The Magic of Compounding

Compounding is when you continue to build on top of something, it grows, and its effect is magnified.


Habits – Character is built over time, not overnight. All of our decisions, big or little, compound together to form habits and build character. When we live by our values, our stress goes down and we live with fewer regrets.


Takeaway: Be intentional. Patience, self-control, and discipline are all qualities that great investors practice and have helped them excel when making long-term investments.


Tip: Jot down areas where you show those habits and compare them to the areas that need growth. Write down the steps you can start to take to build up those traits so they can show up in every area of your life.


Investing – The earlier you invest, the longer your money has to increase without any additional effort. Through compounded returns (how much you make), the money you earn is automatically multiplied by the money you already invested, so it grows faster.


Takeaway: Invest early. Don’t get stuck on the amount that you’re investing, just start!

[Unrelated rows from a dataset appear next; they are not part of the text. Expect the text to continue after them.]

(* ===== verification/ProviderErrors.v ===== *)
(** Upstream errors (routing/src/errors.rs): from a status code, a transport or
    stream failure or the metadata of an adapter error to a classification that
    says whether to retry, whether to try the next channel and what to do with
    the health of the key. The second part is the use the gateway makes of it
    (apps/gateway/src/main.rs): its own rule for falling back and the status it
    writes to the provider key. *)

From S2P Require Export RustStr.

#[local] Open Scope string_scope.
#[local] Open Scope list_scope.
#[local] Open Scope Z_scope.

(** ** Data *)

Inductive ProviderTransportErrorKind : Type :=
| TransportTimeout
| TransportConnect
| TransportDns
| TransportTls
| TransportConnectionClosed
| TransportBody
| TransportOther.

Inductive ProviderStreamErrorKind : Type := InvalidSse | IncompleteEvent | UnexpectedEof | DecodeError.

Inductive ProviderErrorKind : Type :=
| Authentication
| RateLimited
| KindTimeout
| KindTransport
| ClientRequest
| NotFound
| ProviderServer
| ProviderOverloaded
| ProviderProtocol
| StreamProtocol
| KindUnknown.

Inductive HealthImpact : Type := ImpactNone | Degrade | Cooldown | MarkAuthFailed.

#[export] Instance ProviderErrorKind_eq_dec : EqDecision ProviderErrorKind.
Proof. solve_decision. Defined.
#[export] Instance HealthImpact_eq_dec : EqDecision HealthImpact.
Proof. solve_decision. Defined.

Record ProviderErrorSignal : Type := mkProviderErrorSignal {
  es_status_code : option Z;
  es_transport : option ProviderTransportErrorKind;
  es_stream : option ProviderStreamErrorKind;
  es_retry_after_ms : option Z;
}.

Definition signal_from_status (status_code : Z) : ProviderErrorSignal :=
  mkProviderErrorSignal (Some status_code) None None None.
Definition signal_from_transport (transport : ProviderTransportErrorKind) : ProviderErrorSignal :=
  mkProviderErrorSignal None (Some transport) None None.
Definition signal_from_stream (stream : ProviderStreamErrorKind) : ProviderErrorSignal :=
  mkProviderErrorSignal None None (Some stream) None.

Record ProviderErrorClassification : Type := mkProviderErrorClassification {
  cl_kind : ProviderErrorKind;
  cl_retryable_same_channel : bool;
  cl_can_fallback : bool;
  cl_health_impact : HealthImpact;
  cl_status_code : option Z;
  cl_retry_after_ms : option Z;
  cl_reason_code : string;
}.

Inductive AdapterProviderErrorTransportKind : Type :=
| AdapterTimeout
| AdapterConnect
| AdapterBody
| AdapterOther.

#[export] Instance AdapterProviderErrorTransportKind_eq_dec : EqDecision AdapterProviderErrorTransportKind.
Proof. solve_decision. Defined.

Record AdapterProviderErrorRoutingInput : Type := mkAdapterProviderErrorRoutingInput {
  ai_status_code : option Z;
  ai_transport : option AdapterProviderErrorTransportKind;
  ai_retry_after_ms : option Z;
  ai_owner : option string;
  ai_stage : option string;
  ai_code : option string;
}.

Record ProviderErrorFallbackDecision : Type := mkProviderErrorFallbackDecision {
  retry_same_channel : bool;
  fallback_to_next_channel : bool;
}.

Record AdapterProviderErrorRoutingClassification : Type := mkAdapterProviderErrorRoutingClassification {
  rc_classification : ProviderErrorClassification;
  rc_health_impact : HealthImpact;
  rc_fallback : ProviderErrorFallbackDecision;
}.

(** ** Metadata of an adapter error *)

Definition normalized_eq (actual expected : string) : bool := eq_ignore_ascii_case actual expected.

Definition normalized_contains (actual needle : string) : bool :=
  str_contains (to_ascii_lowercase actual) (to_ascii_lowercase needle).

Definition is_auth_code (code : string) : bool :=
  normalized_eq code "provider_auth_failed"
  || normalized_contains code "invalid_api_key"
  || normalized_contains code "invalid_auth"
  || normalized_contains code "unauthorized".

Definition is_quota_like_code (code : string) : bool :=
  normalized_eq code "provider_429"
  || normalized_contains code "quota"
  || normalized_contains code "rate_limit"
  || normalized_contains code "rate-limit"
  || normalized_contains code "rate_limited"
  || normalized_contains code "resource_exhausted"
  || normalized_contains code "too_many_requests"
  || normalized_contains code "limit_exceeded".
(* ===== verification/GatewayErrors.v ===== *)
(** The errors a request can end with: the bodies and mappings of the adapters'
    errors (adapters/src/openai.rs, gemini.rs), their normalisation, the summary
    written to the request log and the response sent to the client
    (apps/gateway/src/errors.rs). *)

From S2P Require Export ProviderErrors.

#[local] Open Scope string_scope.
#[local] Open Scope list_scope.
#[local] Open Scope Z_scope.

(** ** The adapters' error bodies *)

(** The fields of an error body that the gateway reads back or that the client
    sees; the free text of the message is left out. *)
Record AdapterErrorBody : Type := mkAdapterErrorBody {
  eb_type : string;
  eb_code : string;
  eb_param : option string;
  eb_owner : string;
  eb_stage : string;
}.

Definition status_is_server_error (status : Z) : bool := (500 <=? status) && (status <=? 599).

Definition provider_error_code (status : Z) : string :=
  if status =? 429 then "provider_429"
  else if status_is_server_error status then "provider_5xx"
  else if one_of [401; 403] status then "provider_auth_failed"
  else "provider_http_error".

Definition to_openai_error_body (error : OpenAiAdapterError) : AdapterErrorBody :=
  match error with
  | InvalidJson _ => mkAdapterErrorBody "invalid_request_error" "invalid_json" (Some "body") "client" "request_parse"
  | InvalidRequest _ param =>
      mkAdapterErrorBody "invalid_request_error" "invalid_request" param "client" "request_validate"
  | RequestSerialize _ =>
      mkAdapterErrorBody "gateway_error" "request_serialize_failed" None "gateway" "request_transform"
  | StreamingNotImplemented =>
      mkAdapterErrorBody "invalid_request_error" "streaming_not_implemented" (Some "stream") "gateway"
        "request_validate"
  | InvalidUpstreamBaseUrl _ =>
      mkAdapterErrorBody "gateway_error" "invalid_upstream_base_url" None "gateway" "provider_call"
  | HttpClient _ => mkAdapterErrorBody "gateway_error" "http_client_error" None "gateway" "provider_call"
  | ProviderAuthorizationInvalid =>
      mkAdapterErrorBody "gateway_error" "provider_authorization_invalid" None "gateway" "provider_call"
  | UpstreamTimeout => mkAdapterErrorBody "provider_error" "provider_timeout" None "network" "provider_call"
  | UpstreamConnect _ =>
      mkAdapterErrorBody "provider_error" "provider_connect_failed" None "network" "provider_call"
  | UpstreamRequest _ =>
      mkAdapterErrorBody "provider_error" "provider_request_failed" None "network" "provider_call"
  | UpstreamRead _ =>
      mkAdapterErrorBody "provider_error" "provider_response_read_failed" None "network" "provider_call"
  | UpstreamStatus status _ _ =>
      mkAdapterErrorBody "provider_error" (provider_error_code status) None "provider" "provider_call"
  | UpstreamInvalidJson _ _ _ =>
      mkAdapterErrorBody "provider_error" "provider_invalid_json" None "parser" "response_transform"
  | UpstreamInvalidResponse _ _ _ =>
      mkAdapterErrorBody "provider_error" "provider_invalid_response" None "parser" "response_transform"
  end.

Definition gemini_http_status (error : GeminiAdapterError) : Z :=
  match error with
  | GeminiInvalidJson _ | GeminiInvalidRequest _ _ => 400
  | GeminiRequestSerialize _ => 500
  | GeminiUpstreamInvalidJson _ _ _ => 502
  | GeminiUpstreamInvalidResponse _ _ _ => 502
  | GeminiUpstreamStatus status _ _ => status
  end.

Definition to_adapter_error_body (error : GeminiAdapterError) : AdapterErrorBody :=
  match error with
  | GeminiInvalidJson _ =>
      mkAdapterErrorBody "invalid_request_error" "invalid_json" (Some "body") "client" "request_parse"
  | GeminiInvalidRequest _ param =>
      mkAdapterErrorBody "invalid_request_error" "invalid_request" param "client" "request_validate"
  | GeminiRequestSerialize _ =>
      mkAdapterErrorBody "gateway_error" "request_serialize_failed" None "gateway" "request_transform"
  | GeminiUpstreamStatus status _ _ =>
      mkAdapterErrorBody "provider_error" (provider_error_code status) None "provider" "provider_call"
  | GeminiUpstreamInvalidJson _ _ _ =>
      mkAdapterErrorBody "provider_error" "provider_invalid_json" None "parser" "response_transform"
  | GeminiUpstreamInvalidResponse _ _ _ =>
      mkAdapterErrorBody "provider_error" "provider_invalid_response" None "parser" "response_transform"
  end.
(** The effect of a statement on the row in scope. *)
Lemma reservation_row_iff operation required row row' :
  row_wf row → required_wf required →
  reservation_row operation required row = Ok (Some row') ↔
  eligible_request row required = true ∧ row_ready operation required row ∧
  row' = with_window row (next_state operation required row).
Proof.
  intros (Hl1 & Hl2 & Hl3) (Hr1 & Hr2 & Hr3).
  destruct (eligible_request row required) eqn:He; cycle 1.
  { split; [|naive_solver]. unfold reservation_row. rewrite He. intros H. cbn in H. by inv_ok. }
  pose proof He as ((H1 & H2 & H3) & _)%eligible_request_iff.
  split.
  - unfold reservation_row. rewrite He. cbn [negb].
    intros (u1 & E1%window_value_Ok & (u2 & E2%window_value_Ok & (u3 & E3%window_value_Ok & H)%bind_Ok)%bind_Ok)%bind_Ok.
    apply bind_Ok in H as ([] & K1 & H); [|done]. apply bind_Ok in H as ([] & K2 & H); [|done].
    apply bind_Ok in H as ([] & K3 & H); [|done]. cbn [negb] in H.
    assert (row_ready operation required row) as Hready.
    { unfold row_ready. split_and!; [clear -L K1 E1 Hl1 Hr1 H1|clear -L K2 E2 Hl2 Hr2 H2|clear -L K3 E3 Hl3 Hr3 H3].
      - apply eligible_dimension_Ok; try done; [apply counter_at_range|]. by destruct (pk_rpm_limit row); subst.
      - apply eligible_dimension_Ok; try done; [apply counter_at_range|]. by destruct (pk_tpm_limit row); subst.
      - apply eligible_dimension_Ok; try done; [apply counter_at_range|]. by destruct (pk_concurrency_limit row); subst. }
    split_and!; [done|done|]. destruct Hready as (R1 & R2 & R3).
    subst u1 u2 u3.
    do 3 (rewrite updated_window_Ok in H by done; cbn [mbind result_bind] in H). by injection H as <-.
  - intros (_ & (R1 & R2 & R3) & ->). unfold reservation_row.
    rewrite (window_value_ready _ _ _ _ _ R1), (window_value_ready _ _ _ _ _ R2), (window_value_ready _ _ _ _ _ R3).
    cbn [mbind result_bind]. rewrite He. cbn [negb].
    assert (∀ l path r, column_wf l → in_i64 r → 0 <= r →
      dimension_ready operation l (counter_at (pk_current_window_state row) path) r →
      eligible_dimension operation l (column_value l (counter_at (pk_current_window_state row) path)) r
      = Ok true) as Hel.
    { intros l path r ? ? ? Hd. destruct l; [|done]. apply eligible_dimension_Ok; try done. apply counter_at_range. }
    do 3 (rewrite Hel by done; cbn [mbind result_bind negb]).
    do 3 (rewrite updated_window_Ok by done; cbn [mbind result_bind]). done.
Qed.

Lemma set_counter_other operation limit state0 required path path' state :
  path ∈ window_paths → path' ∈ window_paths → path ≠ path' →
  jsonb_path (set_counter operation limit state0 required path state) path' = jsonb_path state path'.
Proof.
  intros. unfold set_counter. destruct limit, (counter_at state0 path); try done. by apply jsonb_set_other.
Qed.

Definition counter_after (operation : ProviderKeyRateLimitReservationOperation) (limit used : option Z)
    (required : Z) : option Z :=
  match limit with Some _ => (λ u, next_counter operation u required) <$> used | None => used end.

Lemma set_counter_same operation limit state0 required path state :
  column_wf limit → in_i64 required → 0 <= required → path ∈ window_paths →
  dimension_ready operation limit (counter_at state0 path) required →
  jsonb_path state path = jsonb_path state0 path →
  counter_at (set_counter operation limit state0 required path state) path
  = counter_after operation limit (counter_at state0 path) required.
Proof.
  intros Hl Hr H0 Hp Hready Hs. unfold set_counter, counter_after.
  destruct limit as [l|]; [|unfold counter_at; by rewrite Hs].
  destruct (counter_at state0 path) as [u|] eqn:Hu; [|by destruct Hready as (? & ? & _)].
  unfold counter_at in *. rewrite jsonb_set_same; [|done|rewrite Hs; destruct (jsonb_path state0 path); done].
  cbn. apply to_jsonb_i64. eapply next_counter_range; try done. by eapply (counter_at_range state0 path).
Qed.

Tip: Whether you’re investing $10, $100, or $1,000, that money will start to multiply and increase faster than you think. For example, if you start investing $100 a month at 21 years old in the stock market, you could earn an EXTRA $1,200 by 26 or $6,500 by 31 through compounding returns.*


Credit – Credit is the reputation you build based on trust and consistency. Banks and other lenders look at your credit score to decide whether to loan you money. Your compounding decisions on how money has been paid back in the past are reflected in your credit score.


Takeaway: It takes time to build credit. Credit isn’t scary and can be used to your advantage when used correctly. If you need a loan to purchase a property or start a business, having the option to borrow the money can be helpful.


Tip: You can start building credit by opening a credit card with a low monthly limit, using it to pay one monthly recurring expense, then paying it off at the end of the month. You can use it for your gas or even your Spotify account. The key is to start with a small amount that you can easily pay off to prove that you’re reliable over time.


*based on the average 10-year stock market return of 9.2% (Business Insider)


Kam Phillips

Author | Speaker | Financial & Emotional Wellness



Please email booking@kameronphillips.com for speaking or workshop inquiries.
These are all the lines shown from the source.